▶ _EXERCISE PROMPT_
Every line in the records below that holds the word "target" is to be copied.

▶ _DATA_
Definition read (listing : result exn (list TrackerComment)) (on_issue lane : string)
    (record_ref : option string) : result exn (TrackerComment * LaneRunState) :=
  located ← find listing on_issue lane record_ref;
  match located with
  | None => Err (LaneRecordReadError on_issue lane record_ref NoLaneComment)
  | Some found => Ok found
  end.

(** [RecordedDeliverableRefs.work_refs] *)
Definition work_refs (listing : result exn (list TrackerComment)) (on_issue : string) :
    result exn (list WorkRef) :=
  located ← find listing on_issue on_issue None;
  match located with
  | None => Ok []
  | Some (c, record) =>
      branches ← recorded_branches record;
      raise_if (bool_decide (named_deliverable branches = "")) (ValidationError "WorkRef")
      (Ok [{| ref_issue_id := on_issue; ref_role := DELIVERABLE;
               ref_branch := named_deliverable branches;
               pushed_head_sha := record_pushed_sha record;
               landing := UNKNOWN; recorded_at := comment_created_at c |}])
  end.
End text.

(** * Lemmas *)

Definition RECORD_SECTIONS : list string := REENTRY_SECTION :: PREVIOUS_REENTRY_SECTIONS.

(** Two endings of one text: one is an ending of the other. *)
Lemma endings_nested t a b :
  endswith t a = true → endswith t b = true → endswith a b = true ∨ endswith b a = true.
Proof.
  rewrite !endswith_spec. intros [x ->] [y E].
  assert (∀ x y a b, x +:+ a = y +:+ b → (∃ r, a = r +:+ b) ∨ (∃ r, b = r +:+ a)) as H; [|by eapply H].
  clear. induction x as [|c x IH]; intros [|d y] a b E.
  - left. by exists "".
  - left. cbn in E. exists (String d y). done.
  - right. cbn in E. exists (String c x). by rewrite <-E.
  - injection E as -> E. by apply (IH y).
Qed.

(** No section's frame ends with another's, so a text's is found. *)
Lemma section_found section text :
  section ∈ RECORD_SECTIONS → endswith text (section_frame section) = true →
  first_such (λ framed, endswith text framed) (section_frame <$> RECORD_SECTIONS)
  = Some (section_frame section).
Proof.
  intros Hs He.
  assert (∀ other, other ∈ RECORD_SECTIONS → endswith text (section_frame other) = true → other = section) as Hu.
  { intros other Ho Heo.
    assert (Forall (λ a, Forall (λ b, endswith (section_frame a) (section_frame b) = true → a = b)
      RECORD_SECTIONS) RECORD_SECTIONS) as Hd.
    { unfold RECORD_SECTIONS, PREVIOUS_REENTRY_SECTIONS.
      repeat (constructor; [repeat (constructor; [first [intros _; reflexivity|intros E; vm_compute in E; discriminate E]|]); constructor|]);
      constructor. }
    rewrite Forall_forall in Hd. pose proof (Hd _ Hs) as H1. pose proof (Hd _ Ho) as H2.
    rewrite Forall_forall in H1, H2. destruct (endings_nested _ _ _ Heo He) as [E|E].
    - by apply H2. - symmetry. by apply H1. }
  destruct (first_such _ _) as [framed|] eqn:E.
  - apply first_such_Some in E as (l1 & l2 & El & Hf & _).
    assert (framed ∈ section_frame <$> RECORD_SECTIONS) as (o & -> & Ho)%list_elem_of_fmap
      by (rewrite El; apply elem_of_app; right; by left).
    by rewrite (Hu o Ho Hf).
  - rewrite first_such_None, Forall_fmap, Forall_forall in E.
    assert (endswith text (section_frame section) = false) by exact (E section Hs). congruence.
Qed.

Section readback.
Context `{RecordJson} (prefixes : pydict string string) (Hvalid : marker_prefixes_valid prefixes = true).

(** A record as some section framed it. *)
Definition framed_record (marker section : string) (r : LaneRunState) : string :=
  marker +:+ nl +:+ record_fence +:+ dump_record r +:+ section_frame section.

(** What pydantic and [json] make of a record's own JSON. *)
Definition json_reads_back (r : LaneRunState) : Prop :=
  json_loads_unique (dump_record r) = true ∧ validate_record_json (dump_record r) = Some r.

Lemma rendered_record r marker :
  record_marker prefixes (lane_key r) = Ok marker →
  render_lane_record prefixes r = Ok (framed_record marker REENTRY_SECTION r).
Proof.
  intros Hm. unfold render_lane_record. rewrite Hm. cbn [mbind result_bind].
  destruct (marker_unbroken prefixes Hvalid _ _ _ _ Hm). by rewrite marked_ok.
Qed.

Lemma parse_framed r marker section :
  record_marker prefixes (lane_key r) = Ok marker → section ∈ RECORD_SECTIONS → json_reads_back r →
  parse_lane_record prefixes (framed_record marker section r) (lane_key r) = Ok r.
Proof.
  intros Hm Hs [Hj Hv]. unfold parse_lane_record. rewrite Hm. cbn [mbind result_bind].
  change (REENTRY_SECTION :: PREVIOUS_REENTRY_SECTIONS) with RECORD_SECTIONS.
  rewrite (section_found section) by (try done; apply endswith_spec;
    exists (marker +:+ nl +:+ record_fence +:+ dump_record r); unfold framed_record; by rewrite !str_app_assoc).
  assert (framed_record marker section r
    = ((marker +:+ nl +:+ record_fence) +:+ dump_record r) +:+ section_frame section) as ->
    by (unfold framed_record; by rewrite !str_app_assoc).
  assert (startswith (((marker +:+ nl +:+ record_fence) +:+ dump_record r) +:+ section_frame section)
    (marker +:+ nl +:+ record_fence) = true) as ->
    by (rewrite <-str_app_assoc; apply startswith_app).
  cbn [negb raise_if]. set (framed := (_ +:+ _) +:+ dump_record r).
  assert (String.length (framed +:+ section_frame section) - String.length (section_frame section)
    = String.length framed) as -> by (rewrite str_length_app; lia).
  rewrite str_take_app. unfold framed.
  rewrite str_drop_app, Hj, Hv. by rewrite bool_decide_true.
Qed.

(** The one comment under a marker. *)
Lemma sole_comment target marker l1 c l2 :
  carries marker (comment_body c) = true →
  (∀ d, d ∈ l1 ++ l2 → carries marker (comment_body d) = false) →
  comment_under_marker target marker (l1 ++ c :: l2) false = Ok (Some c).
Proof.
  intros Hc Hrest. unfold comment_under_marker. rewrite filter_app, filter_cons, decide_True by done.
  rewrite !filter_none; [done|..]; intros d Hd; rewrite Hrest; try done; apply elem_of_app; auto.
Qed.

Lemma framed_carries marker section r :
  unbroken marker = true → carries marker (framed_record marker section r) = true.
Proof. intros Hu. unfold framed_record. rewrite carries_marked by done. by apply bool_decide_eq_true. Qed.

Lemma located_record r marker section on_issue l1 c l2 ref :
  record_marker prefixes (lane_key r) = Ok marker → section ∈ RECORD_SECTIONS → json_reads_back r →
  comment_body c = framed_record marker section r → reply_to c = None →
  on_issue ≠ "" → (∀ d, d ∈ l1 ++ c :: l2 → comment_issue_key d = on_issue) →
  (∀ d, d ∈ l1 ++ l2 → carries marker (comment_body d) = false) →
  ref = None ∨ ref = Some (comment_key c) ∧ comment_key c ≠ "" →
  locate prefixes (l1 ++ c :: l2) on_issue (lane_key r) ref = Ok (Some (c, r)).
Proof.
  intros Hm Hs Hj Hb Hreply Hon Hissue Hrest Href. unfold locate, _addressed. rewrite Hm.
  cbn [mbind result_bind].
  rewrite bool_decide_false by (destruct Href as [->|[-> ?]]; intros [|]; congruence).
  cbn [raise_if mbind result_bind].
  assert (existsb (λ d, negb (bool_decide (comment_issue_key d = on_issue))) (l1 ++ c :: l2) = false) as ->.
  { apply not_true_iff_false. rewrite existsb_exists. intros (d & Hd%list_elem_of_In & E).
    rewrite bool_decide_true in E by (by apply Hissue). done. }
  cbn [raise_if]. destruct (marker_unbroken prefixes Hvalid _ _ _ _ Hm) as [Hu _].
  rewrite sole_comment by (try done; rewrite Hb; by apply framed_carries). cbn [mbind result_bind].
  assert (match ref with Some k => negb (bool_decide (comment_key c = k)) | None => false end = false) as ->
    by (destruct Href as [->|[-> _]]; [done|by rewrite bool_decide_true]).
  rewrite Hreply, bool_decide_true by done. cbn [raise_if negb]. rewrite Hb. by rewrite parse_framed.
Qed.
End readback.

▶ _SOLUTION FOR THIS EXERCISE_
Lemma sole_comment target marker l1 c l2 :
  comment_under_marker target marker (l1 ++ c :: l2) false = Ok (Some c).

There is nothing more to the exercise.